Robert Kennedy in 1964. Photo: Wikicommons.

It’s possible to assassinate a great man twice — once while he lives, once when what he stood for is trampled upon. Fifty-one years ago today, in Los Angeles, hours after he won the California presidential primary, Senator Robert F. Kennedy was assassinated by Sirhan Sirhan, a Jerusalem-born Christian Arab who had three motivations: hatred of Israel, hatred of Jews, and hatred of Senator Kennedy, who was a good friend of both.

In what seemed like an attempt to destroy a piece of RFK’s legacy 51 years after his death, the California Democratic Party’s State Convention Resolutions Committee considered six vicious resolutions that were overtly anti-Israel and some antisemitic. It rejected them only after a protracted, headline-grabbing debate.

One resolution accused Israel of genocidal “settler colonialism.” Another urged California’s elected officials not to visit Israel unless they spent equal time visiting “Palestinian villages.” A third demanded the Palestinian “right of return” to Israel, which would be a death warrant for the Jewish state. Two more urged return of the Golan Heights to war criminal and mass-murderer Bashar Assad.
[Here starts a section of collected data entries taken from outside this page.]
Lemma writeNewFiles_ends n k fuel gen seq files it env d e d' it' env' :
  ends k it -> (k < n)%nat -> (k < fuel)%nat -> writeNewFiles Sort_entries n fuel gen seq files it env d <> (Err e, d', it', env').
Proof.
  revert k seq files it env d. induction n as [|n IH]; intros k seq files it env d E Hn Hf; [lia|]. cbn [writeNewFiles]. set (name := tmp_name gen (seq + 1)).
  destruct (Compactor_write Sort_entries fuel name it env d) as [[[r d1] it1] env1] eqn:W. destruct (write_ends _ _ _ _ _ _ _ _ _ _ E Hf W) as [->|P]; [discriminate|].
  destruct r as [[e1|]|e1|]; [|discriminate|contradiction|discriminate].
  assert (forall files' d2, keeps_file e1 = true -> writeNewFiles Sort_entries n fuel gen (seq + 1) files' it1 env1 d2 <> (Err e, d', it', env')) as Next.
  { intros files' d2 K. destruct (P K) as (k' & Hk & E'). apply (IH k'); [exact E'|lia|lia]. }
  destruct e1 as [ | | | | | | |x]; try (apply Next; reflexivity); try discriminate;
    try (destruct (remove_files files _) as [[] d2]; [destruct (cd_removeAll _ d2) as [[] ?]|]; discriminate).
  destruct x; try (apply Next; reflexivity);
    try (destruct (remove_files files _) as [[] d2]; [destruct (cd_removeAll _ d2) as [[] ?]|]; discriminate).
  destruct (cd_removeAll _ _) as [[] ?]; discriminate.
Qed.
End Ends.

Lemma max_step_bounds n l m :
  0 <= m.1 < 2 ^ 32 /\ 0 <= m.2 < n -> Forall (fun x => 0 <= x.1 < 2 ^ 32 /\ 0 <= x.2 < n) l ->
  let r := fold_left max_step l m in 0 <= r.1 < 2 ^ 32 /\ 0 <= r.2 < n.
Proof.
  intros Hm F. revert m Hm. induction F as [|[g s] l H F IH]; intros [mg ms] Hm; cbn [fold_left]; [exact Hm|]. apply IH. unfold max_step. cbn in *.
  destruct (g >? mg); cbn; destruct (_ && _); cbn; lia.
Qed.

(** Taking the files and giving them back. *)
Lemma add_remove files c c' : Compactor_add files c = Some (true, c') -> c_files (Compactor_remove files c') = c_files c.
Proof.
  unfold Compactor_add. destruct (existsb _ _) eqn:E; [discriminate|]. assert (forall f, f ∈ files -> f ∉ default ∅ (c_files c)) as Hd.
  { intros f Hf Hu. apply not_true_iff_false in E. apply E. apply existsb_exists. exists f. split; [apply list_elem_of_In; exact Hf|apply bool_decide_eq_true_2; exact Hu]. }
  destruct files as [|f fs]; [intros [= <-]; cbn; destruct (c_files c) as [s|]; [cbn; rewrite difference_empty_L; reflexivity|reflexivity]|].
  destruct (c_files c) as [s|] eqn:Ef; [|discriminate]. intros [= <-]. cbn [Compactor_remove set_files c_files fmap option_fmap option_map]. f_equal.
  change ((list_to_set (f :: fs) ∪ s) ∖ list_to_set (f :: fs) = s).
  change (default ∅ (Some s)) with s in Hd. apply set_eq. intros x. rewrite elem_of_difference, elem_of_union, !elem_of_list_to_set. specialize (Hd x). tauto.
Qed.

Lemma add_keeps_size files c b c' : Compactor_add files c = Some (b, c') -> c_Size c' = c_Size c.
Proof.
  unfold Compactor_add. destruct (existsb _ _); [intros [= <- <-]; reflexivity|]. destruct files; [intros [= <- <-]; reflexivity|].
  destruct (c_files c); [|discriminate]. intros [= <- <-]. reflexivity.
Qed.

Section Compacting.
Context `{S8 : Simple8b} `{SN : Snappy} `{BS : BitStream} `{BU : BytesUtil} (p : encoders) (q : decoders).
Context {V D : Type} `{BC : BlockCodec V D} (Sort_entries : list IndexEntry -> list IndexEntry).
Context (fs_TSMReader : string -> option TSMReader).

Lemma tsm_iter_honest : (forall i it it', kit_Read (KeyIter := tsm_iter p q) i it <> Ok (inr errCompactionInProgress, it'))
  /\ forall it, kit_Err (KeyIter := tsm_iter p q) it <> Some errCompactionInProgress.
Proof.
  split.
  - intros i it it'. cbn [kit_Read tsm_iter]. destruct i; [discriminate|]. destruct (ki_Read false it) as [x [e|]]; discriminate.
  - intros it. cbn [kit_Err tsm_iter]. destruct (ki_Err it); discriminate.
Qed.

(** What [compact] and the files it wrote, or the error, mean for the directory. *)
Lemma compact_listed fast n fuel tsmFiles c env d r d' :
  calm d -> (forall g s, cd_files d !! tmp_name g s = None) ->
  Forall (fun f => forall g s, ParseTSMFileName f = Some (g, s) -> s + Z.of_nat n < 2 ^ 32) tsmFiles -> Z.of_nat n < 2 ^ 32 ->
  Compactor_compact p q Sort_entries fs_TSMReader n fuel fast tsmFiles c env d = (Ok r, d') ->
  match r with inl fs => listed (cd_files d) fs d' | inr _ => calm d' /\ cd_files d' = cd_files d end.
Proof.
  intros C Hfree Hn Hn0. unfold Compactor_compact. destruct (mapM ParseTSMFileName tsmFiles) as [ids|] eqn:Ei; [|intros [= <- <-]; auto].
  apply mapM_Some_1 in Ei. assert (Forall (fun x => 0 <= x.1 < 2 ^ 32 /\ 0 <= x.2 < 2 ^ 32 - Z.of_nat n) ids) as Hb.
  { clear -Ei Hn. induction Ei as [|f [g s] fs ids E _ IH]; [constructor|]. apply Forall_cons in Hn as [Hf Hn]. constructor; [|exact (IH Hn)].
    cbn. pose proof (ParseTSMFileName_range _ _ _ E). specialize (Hf _ _ E). lia. }
  destruct (max_step_bounds (2 ^ 32 - Z.of_nat n) ids (0, 0) ltac:(cbn; lia) Hb) as [Hg Hs]. destruct (fold_left max_step ids (0, 0)) as [mg ms]. cbn in Hg, Hs.
  destruct (existsb _ _); [intros [= <- <-]; auto|]. destruct (mapM fs_TSMReader tsmFiles) as [[|tr trs]|]; [intros [= <- <-]; split; auto; constructor| |intros [= <- <-]; auto].
  destruct (writeNewFiles (KI := tsm_iter p q) _ _ _ _ _ _ _ _ _) as [[[r1 d1] it1] env1] eqn:E. intros [= -> ->].
  assert (listed (cd_files d) [] d) as L0 by (split; auto; constructor).
  pose proof (writeNewFiles_listed Sort_entries (KI := tsm_iter p q) _ _ _ _ _ _ _ _ _ _ _ _ _ L0 E) as W. destruct r as [fs|e]; [exact W|].
  destruct W as [-> | W]; [|exact W]. exfalso. destruct tsm_iter_honest as [H1 H2].
  exact (writeNewFiles_honest Sort_entries (KI := tsm_iter p q) H1 H2 n fuel mg ms (cd_files d) [] _ _ d _ _ _ L0 Hg ltac:(lia) ltac:(lia) (Hfree mg) ltac:(constructor) E).
Qed.

(** The iterator over the readers of the files ends within [k] blocks. *)
Definition blocks_within (k : nat) (fast : bool) (tsmFiles : list string) (c : Compactor) : Prop :=
  let size := if c_Size c <=? 0 then DefaultMaxPointsPerBlock else c_Size c in
  forall trs, mapM fs_TSMReader tsmFiles = Some trs -> ends (KI := tsm_iter p q) k (NewTSMKeyIterator size fast trs).

Lemma compact_ends fast n fuel k tsmFiles c env d e d' :
  blocks_within k fast tsmFiles c -> (k < n)%nat -> (k < fuel)%nat ->
  Compactor_compact p q Sort_entries fs_TSMReader n fuel fast tsmFiles c env d <> (Err e, d').
Proof.
  intros Hk Hn Hf. unfold Compactor_compact. destruct (mapM ParseTSMFileName tsmFiles) as [ids|]; [|discriminate].
  destruct (fold_left max_step ids (0, 0)) as [mg ms]. destruct (existsb _ _); [discriminate|]. unfold blocks_within in Hk.
  destruct (mapM fs_TSMReader tsmFiles) as [[|tr trs]|]; [discriminate| |discriminate]. specialize (Hk _ eq_refl).
  destruct (writeNewFiles (KI := tsm_iter p q) _ _ _ _ _ _ _ _ _) as [[[r1 d1] it1] env1] eqn:E. intros [= -> ->].
  exact (writeNewFiles_ends Sort_entries (KI := tsm_iter p q) _ _ _ _ _ _ _ _ _ _ _ _ _ Hk Hn Hf E).
Qed.

(** C23 (error). When the iterator over the files ends, after at most [k] blocks,
    no call of the system fails and no temporary file is there before, and the
    sequence of the new files stays below 2^32, a compaction ends, with a result
    or with a panic, and is all or nothing in the directory: on success the files
    it names are new and there and every other file is untouched; after any
    error, from a reader, from the writer, by interruption or because compactions
    were disabled meanwhile, the directory is what it was.  In either case the
    files are given back to other compactions.  The bounds of the model on blocks
    and files are not reached.  (With a left-over temporary file of the name the
    compaction stops with [errCompactionInProgress] and does not remove the files
    it wrote before.) *)
Theorem compaction_all_or_nothing (fast : bool) (n fuel k : nat) (tsmFiles : list string) (still : bool) (env : list event)
    (d : cdir) (c : Compactor) :
  calm d -> (forall g s, cd_files d !! tmp_name g s = None) ->
  Forall (fun f => forall g s, ParseTSMFileName f = Some (g, s) -> s + Z.of_nat n < 2 ^ 32) tsmFiles -> Z.of_nat n < 2 ^ 32 ->
  blocks_within k fast tsmFiles c -> (k < n)%nat -> (k < fuel)%nat ->
  match Compactor_run p q Sort_entries fs_TSMReader fast n fuel tsmFiles still env d c with
  | (Ok (inl fs), d', c') =>
      c_files c' = c_files c /\ NoDup fs /\ (forall f, f ∈ fs -> cd_files d !! f = None /\ is_Some (cd_files d' !! f))
      /\ forall f, f ∉ fs -> cd_files d' !! f = cd_files d !! f
  | (Ok (inr _), d', c') => c_files c' = c_files c /\ cd_files d' = cd_files d
  | (Err _, _, _) => False
  | (Panic, _, _) => True
  end.
Proof.
  intros C Hfree Hn Hn0 Hk Kn Kf. unfold Compactor_run. destruct (c_compactionsEnabled c); [|split; reflexivity]. cbn [negb].
  destruct (Compactor_add tsmFiles c) as [[[] c1]|] eqn:Ea; [| |exact Logic.I].
  2: { unfold Compactor_add in Ea. destruct (existsb _ _); [injection Ea as <-; split; reflexivity|]. destruct tsmFiles, (c_files c); discriminate. }
  assert (blocks_within k fast tsmFiles c1) as Hk1 by (unfold blocks_within; rewrite (add_keeps_size _ _ _ _ Ea); exact Hk).
  pose proof (fun e d' => compact_ends fast n fuel k tsmFiles c1 env d e d' Hk1 Kn Kf) as Ne.
  destruct (Compactor_compact _ _ _ _ _ _ _ _ _ _ _) as [r1 d1] eqn:E. destruct r1 as [x|e|]; [|destruct (Ne _ _ eq_refl)|exact Logic.I].
  pose proof (compact_listed fast n fuel tsmFiles c1 env d x d1 C Hfree Hn Hn0 E) as L. pose proof (add_remove _ _ _ Ea) as Hc. destruct still.
  - destruct x as [fs|e]; [|split; [exact Hc|apply L]]. destruct L as [_ N O ND T]. split; [exact Hc|]. split; [exact ND|]. split; [|exact O].
    rewrite Forall_forall in N, T. intros f Hf. split; [apply N, Hf|apply T, Hf].
  - assert (exists d2, removeTmpFiles (match x with inl l => l | inr _ => [] end) d1 = (true, d2) /\ cd_files d2 = cd_files d) as (d2 & -> & E2).
    { destruct x as [fs|e]; [destruct (removeTmpFiles_listed _ _ _ L) as (d2 & E2 & _ & H); eauto|]. exists d1. split; [reflexivity|apply L]. }
    split; [exact Hc|exact E2].
Qed.
End Compacting.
The last resolution brazenly linked Israel with the murder of 11 Jewish worshipers at the Tree of Life Synagogue last October. Jewish state legislator David Mandel alleged that the “Israeli government, along with some of its US backers … welcomed support from Christian fundamentalist and ultra-right groups in the United States and abroad, dangerously ignoring their deeply rooted antisemitism while aligning with their virulent Islamophobia.”

The moving force behind this sickening verbiage was the Arab American Caucus of the California Democratic Party, whose chairman Iyad Afalqa a few months ago demonized Senate Minority Leader Chuck Schumer on Facebook, labeling him a “shmuck,” a “traitor,” and a member of the “fascist Israel lobby.” Mandel said the set of resolutions were a “team effort,” praising colleagues Chris Yatooma, Kari Khoury, Yassar Dahbour, Murad Sarama, and Afalqa.

Mandel’s resolutions parallel other overtly antisemitic and anti-Israel actions by Congresswomen Ilhan Omar and Rashida Tlaib. What better way to slander the multi-ethnic Jewish state than to compare it with Apartheid South Africa and accuse American Jewish leaders of aligning themselves with American “white supremacy.” No greater libel can be imagined in the wake of the Pittsburgh and Poway synagogue murders.

Only those with long memories will recall how today’s atrocious libels recall those invoked in 1968 to justify Senator Kennedy’s murder. Sirhan’s zealous defender, M.T. Mehdi, secretary-general of the Action Committee on American-Arab Relations, insisted the assassin had acted in “justifiable self-defense,” because “Sirhan was defending himself against those 50 Phantom jets Kennedy was sending to Israel.”

It may be hard to believe, given what RFK and the Democratic party once stood for, but according to a new Pew poll only a third of self-identified “liberal Democrats” today sympathize with Israel more than the Palestinians.

This time, against the backdrop of furious protests from the Jewish community, the California Democratic Party watered down four of the anti-Israel resolutions and two were withdrawn. This caused Mandel and his allies to withdraw their sponsorship of the substitute resolutions, implying that they had been victimized by some sort of “plot.”

Andrew Lachman, president of Los Angeles Democrats for Israel, thanked Mandel for having “made some valid points,” even while cautioning: “We don’t stand for the right of return without a peace agreement. We want to see the people of Gaza provided with security and solve the humanitarian crisis, but part of that has to do with dealing with Hamas, not just Israel.”

While Lachman must choose his words carefully, it’s extremely troubling that California’s Democrats could not muster a single stand-alone pro-Israel resolution. This failure leaves many pro-Israel Jewish Democrats again wondering whether there’s any room for the legacy of the likes of Robert Kennedy and Martin Luthor King in their party, or indeed for themselves.

Rabbi Abraham Cooper is Associate Dean of the Simon Wiesenthal Center. Historian Harold Brackman is a long-time consultant for the Center.